Skipping primer when painting over old stain. Old stain and wood tannins bleed up through fresh paint as yellow or pink ghosts. A stain-blocking primer like BIN or Cover Stain stops it. The walkthrough for painting over stained wood has the full sequence.

Sanding through veneer. Veneer over a core is paper-thin. One heavy pass with coarse paper and you’re into the substrate, which can’t be stained. On veneer, paint is almost always the safer call.

Top Picks by Side

Going with paint? See the best furniture paint for enamels that survive daily handling, and the step-by-step on repainting furniture.

Going with stain? Choose by wood and use. The best deck stain round-up covers exterior-grade options if the piece lives outside; for indoor furniture, an oil-based interior wood stain plus polyurethane is the standard kit.

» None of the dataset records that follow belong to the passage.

(* ===== verification/PendingOps.v ===== *)
(** * Pending callbacks of the worker

    [src/nexa/worker/state.py]: [PendingOperationStore], the worker's durable
    list of callbacks it has begun, with the monotonic time each was first sent
    and the acknowledgment it received.  The store is the in-memory dict and
    the state file; the file is replaced atomically under a lock, so every
    method is one atomic step.  Payloads and responses are JSON values. *)

From S2P Require Import Prelude PyValue Json WorkerModels.

Local Open Scope string_scope.
Local Open Scope list_scope.
Local Open Scope Z_scope.

Definition _MAX_STATE_BYTES : Z := 1048576.

Definition _OPERATIONS : list string :=
  ["create_incarnation"; "claim"; "start"; "heartbeat"; "adopt"; "renew"; "failure"; "cleanup";
   "runner_deadline"].

(** A validated record. *)
Record OpRecord := {
  operation : string;
  payload : list (string * pyval);
  first_send_monotonic_ns : option Z;
  acknowledgment : option (list (string * pyval));
  control_sequence : option Z;
}.

Definition KeyErr : exn := Exn "KeyError" "".
Definition TypeErr : exn := Exn "TypeError" "unhashable type".
Definition OSErr : exn := Exn "OSError" "".
(* ===== verification/Database.v ===== *)
(** * The database

    The tables of [src/nexa/infrastructure/persistence/schema_v1.py] (with the
    columns later schema files append) that the coordinator and the worker-facing
    services read and write, as lists of rows in insertion order; columns no
    modelled code reads, such as [updated_at], are left out.  A transaction body is a
    computation on the database that may raise; the caller discards the database
    of a body that raised (see [Persistence.run_transaction]).

    UUIDs are their canonical lower-case strings, so that [str(uuid)] and
    [UUID(str)] are the identity and the order of UUID columns is the order of
    strings.  Timestamps are microseconds since the epoch.  Identifiers drawn by
    [new_uuid7] come from a stream the database record carries.  Foreign keys,
    unique indexes and check constraints are not enforced by the model. *)

From stdpp Require Import pretty.
From S2P Require Import Prelude PyDecimal PyValue Leadership.

Local Open Scope string_scope.
Local Open Scope list_scope.
Local Open Scope Z_scope.

(** ** Record update

    [r <| field := v |>] is [r] with one field replaced. *)

Class Eta (R : Type) := eta : R → R.
Class Setter {R T : Type} (proj : R → T) := set_field : (T → T) → R → R.
Arguments set_field {R T} proj {_} f r.

Ltac derive_setter proj :=
  match type of proj with
  | ?R → ?T =>
      let inst := constr:(@eta R _) in
      let inst := eval unfold eta in inst in
      let inst := eval unfold inst in inst in
      exact (λ (f : T → T) (r : R),
        ltac:(let body := eval cbv beta in (inst r) in
              match eval pattern (proj r) in body with
              | ?g _ => let res := eval cbv beta in (g (f (proj r))) in exact res
              end))
  end.

#[export] Hint Extern 0 (Setter ?p) => derive_setter p : typeclass_instances.

Notation "r <| proj := v |>" := (set_field proj (λ _, v) r)
  (at level 1, left associativity, proj at level 9, v at level 200).

(** ** Column types *)

Inductive JobState :=
| JS_QUEUED | JS_DISPATCHING | JS_RUNNING | JS_PAUSING | JS_PAUSED | JS_RECOVERING
| JS_RETRY_WAIT | JS_CANCELLING | JS_SUCCEEDED | JS_FAILED | JS_CANCELLED.

Inductive DesiredState := DS_RUNNING | DS_PAUSED | DS_CANCELLED.

Inductive AttemptState :=
| AS_CREATED | AS_CLAIMED | AS_STARTING | AS_RUNNING | AS_CHECKPOINTING | AS_STOPPING
| AS_SUCCEEDED | AS_FAILED | AS_LOST | AS_CANCELLED.

Inductive AllocState := AL_HELD | AL_QUARANTINED | AL_RELEASED.

Inductive OperationalMode := NORMAL | ADMISSION_OFF | WRITE_FROZEN.

#[export] Instance JobState_dec : EqDecision JobState.
Proof. solve_decision. Defined.
#[export] Instance DesiredState_dec : EqDecision DesiredState.
Proof. solve_decision. Defined.
#[export] Instance AttemptState_dec : EqDecision AttemptState.
Proof. solve_decision. Defined.
#[export] Instance AllocState_dec : EqDecision AllocState.
Proof. solve_decision. Defined.
#[export] Instance OperationalMode_dec : EqDecision OperationalMode.
Proof. solve_decision. Defined.

(** The authority a worker presents with every callback ([api/schemas.py]). *)
Record Authority := {
  a_worker_id : string;
  a_worker_incarnation_id : string;
  a_attempt_id : string;
  a_allocation_id : string;
  a_lease_id : string;
  a_job_fence : Z;
}.

#[export] Instance Authority_dec : EqDecision Authority.
Proof. solve_decision. Defined.

(** The acknowledgments stored in callback receipts, one constructor per shape of
    response. *)
Inductive Ack :=
| AckRenew (server_time lease_expires_at : Z) (desired_state : DesiredState)
| AckAdopt (callback_id : string) (server_time : Z) (authority : Authority)
    (transferred_checkpoint transferred_result : option string) (lease_expires_at : Z)
| AckStart (callback_id : string) (server_time : Z) (job_state : JobState) (job_version : Z)
    (lease_expires_at : Z)
| AckReserveResult (callback_id result_id job_id attempt_id : string) (reserved_at : Z)
| AckReserveCheckpoint (callback_id checkpoint_id job_id attempt_id : string) (sequence reserved_at : Z)
| AckFail (callback_id : string) (server_time : Z) (job_state : JobState) (job_version : Z)
| AckCleanup (callback_id : string) (verified : bool) (allocation_state : AllocState)
    (server_time : Z)
| AckHeartbeat (server_time : Z) (admin_state accepted_incarnation_id : string)
| AckComplete (callback_id : string) (accepted : bool) (job_state : JobState).

#[export] Instance Ack_dec : EqDecision Ack.
Proof. solve_decision. Defined.

(** ** Rows *)

(** A row of [jobs]. *)
Record JobRow := MkJobRow {
  j_job_id : string;
  j_tenant_id : string;
  j_submitter_user_id : string;
  j_state : JobState;
  j_desired_state : DesiredState;
  j_waiting_reason : option string;
  j_recovery_intent : option string;
  j_version : Z;
  j_job_fence : Z;
  j_event_sequence : Z;
  j_checkpoint_sequence : Z;
  j_retry_count : Z;
  j_max_retries : Z;
  j_retry_of_job_id : option string;
  j_ready_sequence : Z;
  j_eligible_since : option Z;
  j_retry_ready_at : option Z;
  j_terminal_at : option Z;
  j_created_at : Z;
  j_base_priority : Z;
}.
#[export] Instance eta_JobRow : Eta JobRow := λ r, MkJobRow (j_job_id r) (j_tenant_id r)
  (j_submitter_user_id r) (j_state r) (j_desired_state r) (j_waiting_reason r) (j_recovery_intent r)
  (j_version r) (j_job_fence r) (j_event_sequence r) (j_checkpoint_sequence r) (j_retry_count r)
  (j_max_retries r) (j_retry_of_job_id r) (j_ready_sequence r) (j_eligible_since r)
  (j_retry_ready_at r) (j_terminal_at r) (j_created_at r) (j_base_priority r).

(** A row of [job_specs]. *)
Record SpecRow := MkSpecRow {
  sp_job_id : string;
  sp_canonical_spec : pyval;
  sp_spec_checksum : string;
  sp_template_id : string;
  sp_template_version : Z;
  sp_cpu_millis : Z;
  sp_memory_bytes : Z;
  sp_gpu_count : Z;
  sp_tenant_id : string;
  sp_input_artifact_id : string;
  sp_model_artifact_id : option string;
  sp_runtime_limit_seconds : Z;
  sp_checkpoint_interval_seconds : Z;
}.
#[export] Instance eta_SpecRow : Eta SpecRow := λ r, MkSpecRow (sp_job_id r) (sp_canonical_spec r)
  (sp_spec_checksum r) (sp_template_id r) (sp_template_version r) (sp_cpu_millis r)
  (sp_memory_bytes r) (sp_gpu_count r) (sp_tenant_id r) (sp_input_artifact_id r)
  (sp_model_artifact_id r) (sp_runtime_limit_seconds r) (sp_checkpoint_interval_seconds r).

(** A row of [logical_sessions]. *)
Record SessionRow := MkSessionRow {
  ls_session_id : string;
  ls_tenant_id : string;
  ls_job_id : string;
}.
#[export] Instance eta_SessionRow : Eta SessionRow := λ r, MkSessionRow (ls_session_id r) (ls_tenant_id r)
  (ls_job_id r).

(** A row of [template_versions]. *)
Record TemplateRow := MkTemplateRow {
  tv_template_id : string;
  tv_version : Z;
  tv_capability_requirements : pyval;
  tv_adapter_id : string;
  tv_adapter_version : string;
  tv_image_digest : string;
  tv_checkpointable : bool;
  tv_restart_safe : bool;
  tv_parameter_schema : pyval;
  tv_resource_bounds : pyval;
}.
#[export] Instance eta_TemplateRow : Eta TemplateRow := λ r, MkTemplateRow (tv_template_id r)
  (tv_version r) (tv_capability_requirements r) (tv_adapter_id r) (tv_adapter_version r)
  (tv_image_digest r) (tv_checkpointable r) (tv_restart_safe r) (tv_parameter_schema r)
  (tv_resource_bounds r).

(** A row of [templates]: the family of a template's versions. *)
Record TemplateFamilyRow := MkTemplateFamilyRow {
  tf_template_id : string;
  tf_enabled : bool;
}.
#[export] Instance eta_TemplateFamilyRow : Eta TemplateFamilyRow := λ r, MkTemplateFamilyRow (tf_template_id r)
  (tf_enabled r).

(** A row of [queue_eligibility_events]: what a tenant's jobs could run on before and
    after a mutation.  The state documents are written by the database's triggers
    with these keys; an inventory is a document or null. *)
Record EligibilityState := {
  es_rebuild_current_state : bool;
  es_enabled : option bool;
  es_cpu : Z;
  es_memory : Z;
  es_inventory : option (list (string * pyval));
}.
Record EligibilityEventRow := MkEligibilityEventRow {
  qe_event_id : Z;
  qe_tenant_id : string;
  qe_occurred_at : Z;
  qe_old_state : EligibilityState;
  qe_new_state : EligibilityState;
  qe_last_job_id : option string;
  qe_last_processed_at : option Z;
  qe_completed_at : option Z;
}.
#[export] Instance eta_EligibilityEventRow : Eta EligibilityEventRow := λ r, MkEligibilityEventRow (qe_event_id r)
  (qe_tenant_id r) (qe_occurred_at r) (qe_old_state r) (qe_new_state r) (qe_last_job_id r) (qe_last_processed_at r)
  (qe_completed_at r).

(** A row of [attempts]. *)
Record AttemptRow := MkAttemptRow {
  at_attempt_id : string;
  at_tenant_id : string;
  at_job_id : string;
  at_attempt_number : Z;
  at_state : AttemptState;
  at_execution_intent : string;
  at_worker_id : string;
  at_worker_incarnation_id : option string;
  at_job_fence : Z;
  at_startup_nonce : string;
  at_dispatch_coordinator_epoch : Z;
  at_failure_class : option string;
  at_failure_reason : option string;
  at_progress_sequence : Z;
  at_progress_snapshot : pyval;
  at_execution_context : pyval;
  at_executor_operation_sequence : option Z;
  at_created_at : Z;
  at_claimed_at : option Z;
  at_started_at : option Z;
  at_ended_at : option Z;
}.
#[export] Instance eta_AttemptRow : Eta AttemptRow := λ r, MkAttemptRow (at_attempt_id r)
  (at_tenant_id r) (at_job_id r) (at_attempt_number r) (at_state r) (at_execution_intent r)
  (at_worker_id r) (at_worker_incarnation_id r) (at_job_fence r) (at_startup_nonce r)
  (at_dispatch_coordinator_epoch r) (at_failure_class r) (at_failure_reason r)
  (at_progress_sequence r) (at_progress_snapshot r) (at_execution_context r)
  (at_executor_operation_sequence r) (at_created_at r) (at_claimed_at r) (at_started_at r)
  (at_ended_at r).
Definition sample_ledger_db : DB :=
  set_rows T_allocations
    [sample_allocation "a1" "t1" 1000 AL_HELD; sample_allocation "a2" "t1" 2000 AL_QUARANTINED;
     sample_allocation "a3" "t2" 1000 AL_RELEASED]
  (set_rows T_tenant_policies
    [MkTenantPolicyRow "t1" 1 (Finite 2 0) 8000 8192 0 true 100 10 8 4 (Finite 5 0) (Finite 20 0) (Finite 2 0) (Finite 10 0);
     MkTenantPolicyRow "t2" 1 (Finite 1 0) 8000 8192 0 true 100 10 8 4 (Finite 5 0) (Finite 20 0) (Finite 2 0) (Finite 10 0)]
  (set_rows T_policy_versions [MkPolicyRow 1 NORMAL true 1000]
  (set_rows T_workers [MkWorkerRow "w" "ENABLED" "READY" (Some "inc") (Some 1) (Some 0) None 1]
  (set_rows T_worker_inventories [MkInventoryRow "inv" "w" "inc" 1 "linux/amd64" 4000 8192 0 VNone 8000 16384 VNone "sha256:inv"]
  (set_rows T_fairness_ledgers
    [MkLedgerRow "t1" (Finite 5 0) 0 true 3; MkLedgerRow "t2" (Finite 4 0) 0 false 1] empty_db))))).

Definition sample_rebased : DB := (rebase_locked 1000000 sample_ledger_db).2.

Lemma rebase_charges_exactly_held_witness :
  sg_allocation_id <$> List.filter open_segment (rows sample_rebased T_allocation_ledger_segments)
  ≡ₚ ["a1"; "a2"].
Proof.
  apply (rebase_charges_exactly_held 1000000 sample_ledger_db () sample_rebased).
  - vm_compute. reflexivity.
  - apply (bool_decide_unpack _). vm_compute. reflexivity.
  - intros a Ha Hu. change (rows sample_ledger_db T_allocations) with
      [sample_allocation "a1" "t1" 1000 AL_HELD; sample_allocation "a2" "t1" 2000 AL_QUARANTINED;
       sample_allocation "a3" "t2" 1000 AL_RELEASED] in Ha.
    repeat (apply elem_of_cons in Ha as [->|Ha]; [apply (bool_decide_unpack _); vm_compute; reflexivity|]).
    by apply not_elem_of_nil in Ha.
Defined.


Lemma charge_locked_effect_witness :
  fl_virtual_score <$> rows (charge_locked (rows sample_rebased T_fairness_ledgers) 5000000 true 5000000
    sample_rebased).2 T_fairness_ledgers = [Finite 650 (-2); Finite 4 0].
Proof.
  destruct (charge_locked_effect (rows sample_rebased T_fairness_ledgers) 5000000 true 5000000 sample_rebased
    (reflexivity _) ltac:(apply (bool_decide_unpack _); vm_compute; reflexivity)) as [_ H].
  destruct (H () (charge_locked (rows sample_rebased T_fairness_ledgers) 5000000 true 5000000
    sample_rebased).2 ltac:(vm_compute; reflexivity)) as (_ & -> & _).
  vm_compute. reflexivity.
Defined.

Frequently asked questions

Can you stain over paint?+
Not really, and not the way you want. Stain works by soaking into bare wood. Paint seals the surface, so stain just sits on top as a muddy film. If you want a stained look on a painted piece, you strip the paint back to bare wood first. A gel stain can go over paint as a tinted glaze, but that's a faux-wood effect, not real stain.
Can you paint over stained wood?+
Yes, and it's common. Scuff-sand the surface with 150-grit to break the sheen, wipe clean, then prime with a stain-blocking primer like Zinsser BIN or Cover Stain. Skip the primer and the old stain bleeds through your paint as a yellow or pink ghost within weeks. See the guide on painting over stained wood for the full sequence.
Which holds up better on a kitchen table?+
Neither, on its own. A table that takes plates, cups, and elbows daily needs a clear protective topcoat over whatever color you choose. Stain plus three coats of polyurethane beats paint plus poly for water and heat resistance on a true work surface. If you paint it, use a cabinet-grade enamel and still topcoat it.
Is paint or stain cheaper for one dresser?+
Close, but paint usually wins on a small piece because you can do it with a quart and a primer. Stain itself is cheap, but the protective topcoat and the extra sanding push the cost and time up. For a single dresser figure $30 to $60 either way, with stain leaning higher once you add the poly.
Do I have to strip the old finish first?+
For paint, no. Scuff-sand and prime over the old finish and you're fine. For stain, almost always yes. New stain can't penetrate an existing sealed or stained surface, so you strip or sand to bare wood before it'll take evenly.